**PROBLEM DETAILS:**
Of all the lines below, output only those starting at the one with "[chunks] cuts UTF-16" and ending at the one with "if c <? 65536", both ends included, exactly as written.
BEGIN GIVEN DATA
(* ===== verification/InputText.v ===== *)
(** What the native input actors share: [src/crates/platform/src/input_text.rs],
    and the arithmetic both [macos/input.rs] and [windows/input.rs] use.

    [chunks] cuts UTF-16 text into packets; the lemmas show that they are the
    encodings of whole characters, in order and of bounded size. *)

From Stdlib Require Import Ascii String SpecFloat.
From S2P Require Import Prelude Floats Geometry Text Protocol Errors.
#[local] Open Scope Z_scope.

(** * Text packets ([input_text.rs]) *)

Definition PACKET_UNITS : nat := 20.

Definition is_high_surrogate (u : Z) : bool := (55296 <=? u) && (u <=? 56319).

(** The end of the first packet of what is left. *)
Definition packet_end (units : list Z) : nat :=
  let end_ := Nat.min PACKET_UNITS (length units) in
  if (end_ <? length units)%nat && match units !! (end_ - 1)%nat with Some u => is_high_surrogate u | None => false end
  then (end_ - 1)%nat else end_.

Fixpoint chunks_from (fuel : nat) (units : list Z) : list (list Z) :=
  match units, fuel with
  | [], _ => []
  | _, O => []
  | _, S fuel => take (packet_end units) units :: chunks_from fuel (drop (packet_end units) units)
  end.

Definition chunks (units : list Z) : list (list Z) := chunks_from (length units) units.

(** [str::encode_utf16]. *)
Definition utf16_of (c : Z) : list Z :=
  if c <? 65536 then [c] else [55296 + (c - 65536) / 1024; 56320 + (c - 65536) mod 1024].

Definition encode_utf16 (s : string) : list Z := concat (utf16_of <$> (code_point <$> Text.chars s)).

(** * Keys, buttons and numbers *)

#[export] Instance PointerButton_eq_dec : EqDecision PointerButton.
Proof. solve_decision. Defined.

#[export] Instance PointerButton_countable : Countable PointerButton.
Proof.
  refine (inj_countable' (fun b => match b with Left => 0 | Middle => 1 | Right => 2 end)
                         (fun n => if n =? 0 then Left else if n =? 1 then Middle else Right) _).
  by intros [].
Defined.

(** A key of one ASCII character. *)
Definition single_ascii (key : string) : option Z :=
  match key with
  | String c EmptyString => if byte_of c <? 128 then Some (byte_of c) else None
  | _ => None
  end.

(** [i32], [f64::clamp] and [as i32]. *)
Definition I32_MIN : Z := -2147483648.
Definition I32_MAX : Z := 2147483647.

Definition f64_clamp (x lo hi : f64) : f64 := if f64_lt x lo then lo else if f64_gt x hi then hi else x.

Definition f64_as_i32 (x : f64) : Z :=
  match x with
  | S754_nan | S754_zero _ => 0
  | S754_infinity s => if s then I32_MIN else I32_MAX
  | S754_finite s m e => Z.max I32_MIN (Z.min I32_MAX (cond_Zopp s (Z.shiftl (Zpos m) e)))
  end.

Definition f64_sub (x y : f64) : f64 := SFsub 53 1024 x y.
Definition f64_neg (x : f64) : f64 := SFopp x.

(** Time in nanoseconds. *)
Definition MILLISECOND : Z := 1000000.
(** [1..=count]. *)
Definition one_to (count : Z) : list Z := seqZ 1 count.

(** A point on the way, and the number of steps. *)
Definition interpolated (from to : ScreenPoint) (step steps : Z) : ScreenPoint :=
  let progress := f64_div (f64_of_Z step) (f64_of_Z steps) in
  {| sp_x := f64_add (sp_x from) (f64_mul (f64_sub (sp_x to) (sp_x from)) progress);
     sp_y := f64_add (sp_y from) (f64_mul (f64_sub (sp_y to) (sp_y from)) progress) |}.

Definition interpolation_steps (duration_ms : Z) : Z := Z.max 1 (Z.min 625 (duration_ms / 16)).

(** The errors both actors report. *)
Definition input_failure (message : string) : DriverError := driver_error DPlatform message.
Definition unsupported_key (key : string) : DriverError := driver_error DUnsupported ("unsupported normalized key: " +:+ key)%string.

(** * Keys that come up again *)

(** Every key that goes down comes up later in the events. *)
Fixpoint settled {K} (events : list (K * bool)) : Prop :=
  match events with
  | [] => True
  | (code, down) :: rest => (down = true -> (code, false) ∈ rest) /\ settled rest
  end.

Lemma settled_app {K} (xs ys : list (K * bool)) :
  settled ys -> (forall pre code rest, xs = pre ++ (code, true) :: rest -> (code, false) ∈ rest ++ ys) -> settled (xs ++ ys).
Proof.
  intros Hy. induction xs as [|[code down] xs IH]; intros Hx; [done|]. split.
  - intros ->. by apply (Hx [] code).
  - apply IH. intros pre c rest ->. by apply (Hx ((code, down) :: pre)).
Qed.

(** * Computations of an actor *)

Section Act.
Context {W : Type}.

Definition Act (A : Type) : Type := W -> W * Result A DriverError.
Definition iret {A} (a : A) : Act A := fun w => (w, Ok a).
Definition ierr {A} (e : DriverError) : Act A := fun w => (w, Err e).
Definition ibind {A B} (m : Act A) (k : A -> Act B) : Act B :=
  fun w => match m w with (w1, Ok a) => k a w1 | (w1, Err e) => (w1, Err e) end.
(** The result kept instead of propagated. *)
Definition ikeep {A B} (m : Act A) (k : Result A DriverError -> Act B) : Act B :=
  fun w => let '(w1, r) := m w in k r w1.

Fixpoint for_each {A} (xs : list A) (body : A -> Act unit) : Act unit :=
  match xs with
  | [] => iret tt
  | x :: xs => ibind (body x) (fun _ => for_each xs body)
  end.

Fixpoint collect {A B} (xs : list A) (body : A -> Act B) : Act (list B) :=
  match xs with
  | [] => iret []
  | x :: xs => ibind (body x) (fun y => ibind (collect xs body) (fun ys => iret (y :: ys)))
  end.
End Act.

Notation "'let&' x ':=' m 'in' k" := (ibind m (fun x => k)) (at level 10, m at level 100, k at level 200).
Notation "m ';&' k" := (ibind m (fun _ => k)) (at level 199, k at level 200, right associativity).

(** * Packets end between characters *)

(** A Unicode scalar value. *)
Definition scalar (c : Z) : Prop := 0 <= c < 55296 \/ 57344 <= c < 1114112.

Definition utf16 (cs : list Z) : list Z := concat (utf16_of <$> cs).

Lemma utf16_of_cases c : scalar c ->
  (exists u, utf16_of c = [u] /\ is_high_surrogate u = false) \/
  (exists h l, utf16_of c = [h; l] /\ is_high_surrogate h = true /\ is_high_surrogate l = false).
Proof.
  unfold scalar, utf16_of, is_high_surrogate. intros Hc. destruct (Z.ltb_spec c 65536).
  - left. eexists. split; [done|]. destruct Hc; [apply andb_false_intro1|apply andb_false_intro2]; lia.
  - right. eexists _, _. split; [done|].
    pose proof (Z.div_pos (c - 65536) 1024). pose proof (Z.mod_pos_bound (c - 65536) 1024).
    assert ((c - 65536) / 1024 < 1024) by (apply Z.div_lt_upper_bound; lia).
    split; [rewrite andb_true_iff; lia|apply andb_false_intro2; lia].
Qed.

Lemma utf16_nil cs : Forall scalar cs -> utf16 cs = [] -> cs = [].
Proof.
  intros [|c cs' Hc _]; [done|]. unfold utf16. cbn. intros [Hnil _]%app_eq_nil.
  destruct (utf16_of_cases c Hc) as [(? & Hu & _)|(? & ? & Hu & _)]; congruence.
Qed.

Lemma utf16_last cs u : Forall scalar cs -> last (utf16 cs) = Some u -> is_high_surrogate u = false.
Proof.
  induction cs as [|c cs IH] using rev_ind; [done|]. intros [_ Hc]%Forall_app.
  unfold utf16. rewrite fmap_app, concat_app. cbn. rewrite app_nil_r.
  apply Forall_singleton, utf16_of_cases in Hc as [(v & -> & Hv)|(h & l & -> & _ & Hl)].
  - rewrite last_snoc. by intros [= <-].
  - rewrite (app_assoc _ [h] [l] : _ ++ [h; l] = _), last_snoc. by intros [= <-].
Qed.

(** The units up to [k] are whole characters. *)
Definition boundary (cs : list Z) (k : nat) : Prop :=
  exists front rest, cs = front ++ rest /\ take k (utf16 cs) = utf16 front /\ drop k (utf16 cs) = utf16 rest.

Lemma boundary_0 cs : boundary cs 0.
Proof. by exists [], cs. Qed.

Lemma boundary_cons c cs k : boundary cs k -> boundary (c :: cs) (length (utf16_of c) + k).
Proof.
  intros (front & rest & -> & Ht & Hd). exists (c :: front), rest. unfold utf16 in *. cbn.
  rewrite take_app_add, drop_app_add, Ht, Hd. done.
Qed.

Lemma boundary_or_high cs k : Forall scalar cs -> (k <= length (utf16 cs))%nat ->
  boundary cs k \/ exists k' u, k = S k' /\ utf16 cs !! k' = Some u /\ is_high_surrogate u = true /\ boundary cs k'.
Proof.
  intros Hcs. revert k. induction Hcs as [|c cs Hc Hcs IH]; intros k Hk.
  { left. cbn in Hk. assert (k = 0)%nat as -> by lia. apply boundary_0. }
  destruct k as [|k]; [left; apply boundary_0|].
  unfold utf16 in Hk. cbn in Hk. rewrite length_app in Hk.
  destruct (decide (S k < length (utf16_of c))%nat) as [Hin|Hout].
  - right. exists 0%nat. destruct (utf16_of_cases c Hc) as [(v & Hv & _)|(h & l & Hv & Hh & _)]; rewrite Hv in Hin; cbn in Hin; [lia|].
    exists h. split_and!; [lia|unfold utf16; cbn; by rewrite Hv|done|apply boundary_0].
  - destruct (IH (S k - length (utf16_of c))%nat) as [Hb|(k' & u & Hk' & Hu & Hh & Hb)]; [unfold utf16; lia| |].
    + left. apply (boundary_cons c) in Hb. by rewrite Nat.add_comm, Nat.sub_add in Hb by lia.
    + right. exists (length (utf16_of c) + k')%nat, u. split_and!; [lia| |done|by apply boundary_cons].
      unfold utf16 in *. cbn. rewrite lookup_app_r by lia. by replace (_ + k' - _)%nat with k' by lia.
Qed.

Lemma boundary_not_high cs k u : Forall scalar cs -> boundary cs (S k) -> utf16 cs !! k = Some u -> is_high_surrogate u = false.
Proof.
  intros Hcs (front & rest & -> & Ht & _) Hu. apply Forall_app in Hcs as [Hf _]. apply (utf16_last front u Hf).
  rewrite <- Ht, last_lookup, length_take. pose proof (lookup_lt_Some _ _ _ Hu).
  replace (pred (S k `min` _))%nat with k by lia. by rewrite lookup_take_lt by lia.
Qed.

Lemma packet_end_boundary cs : Forall scalar cs -> boundary cs (packet_end (utf16 cs)).
Proof.
  intros Hcs. unfold packet_end. set (k := Nat.min PACKET_UNITS (length (utf16 cs))).
  destruct (boundary_or_high cs k Hcs) as [Hb|(k' & u & Hk & Hu & Hh & Hb)]; [lia| |].
  - destruct (_ && _) eqn:Hc; [|done]. apply andb_prop in Hc as [Hlt Hh]. apply Nat.ltb_lt in Hlt.
    assert (exists k', k = S k') as [k' Hk] by (exists (k - 1)%nat; unfold k, PACKET_UNITS; lia).
    rewrite Hk in *. cbn in Hh. rewrite Nat.sub_0_r in Hh.
    destruct (utf16 cs !! k') as [u|] eqn:Hu; [|done]. by rewrite (boundary_not_high cs k' u) in Hh.
  - rewrite Hk. replace (S k' - 1)%nat with k' by lia. rewrite Hu, Hh, andb_true_r.
    destruct (Nat.ltb_spec (S k') (length (utf16 cs))); [done|].
    assert (last (utf16 cs) = Some u) as Hl.
    { rewrite last_lookup. pose proof (lookup_lt_Some _ _ _ Hu). by replace (pred _) with k' by lia. }
    by rewrite (utf16_last _ _ Hcs Hl) in Hh.
Qed.

Lemma packet_end_bounds units : units <> [] -> (1 <= packet_end units <= PACKET_UNITS)%nat /\ (packet_end units <= length units)%nat.
Proof.
  intros Hne. assert (length units <> 0)%nat by by destruct units.
  unfold packet_end, PACKET_UNITS. case_match eqn:Hc; [|lia].
  apply andb_prop in Hc as [Hlt%Nat.ltb_lt _]. lia.
Qed.

Lemma chunks_exact fuel cs : Forall scalar cs -> (length (utf16 cs) <= fuel)%nat ->
  exists groups, concat groups = cs /\ chunks_from fuel (utf16 cs) = utf16 <$> groups /\
    Forall (fun g => (1 <= length (utf16 g) <= PACKET_UNITS)%nat) groups.
Proof.
  revert cs. induction fuel as [|fuel IH]; intros cs Hcs Hfuel.
  { exists []. assert (utf16 cs = []) as Hnil by (apply length_zero_iff_nil; lia). rewrite Hnil. by apply utf16_nil in Hnil as ->. }
  destruct (decide (utf16 cs = [])) as [Hnil|Hne].
  { exists []. rewrite Hnil. by apply utf16_nil in Hnil as ->. }
  pose proof (packet_end_bounds _ Hne) as [Hlo Hhi].
  destruct (packet_end_boundary cs Hcs) as (front & rest & Heq & Ht & Hd).
  assert (Hlen : length (utf16 front) = packet_end (utf16 cs)) by (rewrite <- Ht, length_take; lia).
  rewrite Heq in Hcs. apply Forall_app in Hcs as [_ Hrest].
  destruct (IH rest Hrest) as (groups & <- & Hg & Hall); [rewrite <- Hd, length_drop; lia|].
  exists (front :: groups). split_and!; [done| |constructor; [lia|done]].
  destruct (utf16 cs) as [|u us] eqn:Hu; [done|]. cbn [chunks_from]. by rewrite Ht, Hd, Hg.
Qed.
END GIVEN DATA
**WRITTEN RESPONSE:**
    [chunks] cuts UTF-16 text into packets; the lemmas show that they are the
    encodings of whole characters, in order and of bounded size. *)

From Stdlib Require Import Ascii String SpecFloat.
From S2P Require Import Prelude Floats Geometry Text Protocol Errors.
#[local] Open Scope Z_scope.

(** * Text packets ([input_text.rs]) *)

Definition PACKET_UNITS : nat := 20.

Definition is_high_surrogate (u : Z) : bool := (55296 <=? u) && (u <=? 56319).

(** The end of the first packet of what is left. *)
Definition packet_end (units : list Z) : nat :=
  let end_ := Nat.min PACKET_UNITS (length units) in
  if (end_ <? length units)%nat && match units !! (end_ - 1)%nat with Some u => is_high_surrogate u | None => false end
  then (end_ - 1)%nat else end_.

Fixpoint chunks_from (fuel : nat) (units : list Z) : list (list Z) :=
  match units, fuel with
  | [], _ => []
  | _, O => []
  | _, S fuel => take (packet_end units) units :: chunks_from fuel (drop (packet_end units) units)
  end.

Definition chunks (units : list Z) : list (list Z) := chunks_from (length units) units.

(** [str::encode_utf16]. *)
Definition utf16_of (c : Z) : list Z :=
  if c <? 65536 then [c] else [55296 + (c - 65536) / 1024; 56320 + (c - 65536) mod 1024].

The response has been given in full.